Предводимые им, они двинулись: впереди Туберо, Аспренас и Потит; за ними Эльва и Мам ер, которых взял с собой в качестве слуг Туберо, любивший путешествовать с удобствами. Под портиками, охраняемыми гладиаторами, к ним устремились номенклаторы в пестрых шелковых одеждах. Туберо показал им пластинку из слоновой кости и печатью Брундузиума. Один из номенклаторов оттолкнул Атту:
– Уходи отсюда, собака! Тебя каждый день видят здесь гоняющимся за иностранцами! Убирайся, собака! – И он ударил его кулаком. Атта извинился, но, отойдя подальше, крикнул:
– Берегись, раб! Рим еще вспомнит о твоем господине и о тебе также!
И он ушел, поклонившись брундузийцам, которые остались одни под портиками среди провинциалов, рабов и гладиаторов. Люди стекались в вестибюле, вымощенном яркой мозаикой и открытом в глубине яркому свету, слегка смягченному далекой зеленью. Между больших декоративных колонн на ножках в виде пальмовых листьев, поддерживаемых серебряными кариатидами-атлантами, стояли громадные канделябры, увенчанные лотосами. Во внезапно открывшуюся обширную залу с пурпурными занавесами, вазами на ониксовых и агатовых подставках, ложами и сиденьями, украшенными слоновой костью вошли женщины. Они несли в ивовых корзинах множество цветов: белые и красные лилии, гиацинты, фиалки, сирень, гвоздики, розы, розовые лавры, синие и белые колокольчики; вся флора Рима и Италии была представлена здесь, разливая в ясном воздухе тонкое благоухание.

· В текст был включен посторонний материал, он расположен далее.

(** X5. Two [Set] objects are shallowly equal exactly when they are the
    same object or hold the same members, whatever the order of
    insertion; members are told apart as [Set] itself does, an object by
    its reference. Own properties are not looked at. *)
Theorem shallow_sets (a b : addr) (l1 l2 : list Value)
    (p h q h' : gmap string Value) :
  well_formed (VSet a l1 p h) →
  shallow (VSet a l1 p h) (VSet b l2 q h') = true
  ↔ a = b ∨ zero_key <$> l1 ≡ₚ zero_key <$> l2.
Proof.
  intros Hwf. simpl in Hwf.
  unfold shallow. simpl. unfold same_ref. simpl.
  case_bool_decide as Hab.
  { split; [by left|done]. }
  unfold set_has. simpl. rewrite sets_compare by done.
  split; [by right|]. by intros [?|?].
Qed.

Lemma shallow_sets_witness :
  shallow (VSet 1 [num 1; num 2] ∅ ∅) (VSet 2 [num 2; num 1] ∅ ∅) = true
  ↔ 1 = 2 ∨ zero_key <$> [num 1; num 2] ≡ₚ zero_key <$> [num 2; num 1].
Proof.
  apply (shallow_sets 1 2 [num 1; num 2] [num 2; num 1] ∅ ∅ ∅ ∅).
  simpl. apply (bool_decide_unpack _). vm_compute. exact I.
Defined.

Пока брундузийцы разглядывали цветочниц, им показалось, что прошел Мадех. Туберо побежал за ним. Но это был другой жрец Солнца, также с митрой на голове; он исчез странной скользящей походкой.
Они двигались с толпой то вперед, то назад, не смея больше осведомляться об Атиллии, пораженные роскошью вестибюля. На стенах блестели персидские изразцы, расписанные порхающими легкими фигурами на фоне тонких колонн, соединенных сверху легким карнизом. На потолке шел длинный ряд рисунков, обрамленных неземной зеленью с множеством птиц, амуров и обезьян. Драгоценные каменья искрились вокруг колоннад; мозаика изображала женщин на спинах кобылиц с рыбьими хвостами, вакханок, откровенно обнаженных, обнимающих гигантских тирсов и белых нимф, обмахивающихся ветвями деревьев. Бесстыдство и призывность изображений обнаженных женщин окончательно запутали воображение брундузийцев.
Они перешли в атрий, окруженный галереей. Иностранцы, римские чиновники, сенаторы, военачальники, посланцы городов, прибывшие со всех концов Империи, бродили среди вольноотпущенников и рабов; жрецы Солнца медленно проходили, сверкая желтыми митрами. Оглядывавшим их иностранцам было странно видеть скользящую походку, колебание их торсов, развратный характер всех телодвижений, отражающих таинственное сладострастие, знакомое только Востоку.
В широком бассейне, озаренном косым солнечным лучом, умирал крокодил с бесцветными глазами, высунув пасть из желтой воды, и в глубине бассейна зеленовато-черное длинное тело казалось похожим на балку. Животное обратило к Аспренасу загадочный взгляд, точно удивляясь красному пятну вокруг его глаза.
Недоумевая, где они находятся и встревоженные этим, они просили, чтобы их отвели к Императору. Но одни смеялись над ними, в особенности, когда замечали красное пятно у глаза Аспренаса, другие высокомерно проходили мимо. По временам отодвигалась какая-нибудь завеса, и за ней открывалась зала с золотой и серебряной мебелью, или сады с пышной зеленью, или внутренний двор, заполненный людьми в ярких одеждах.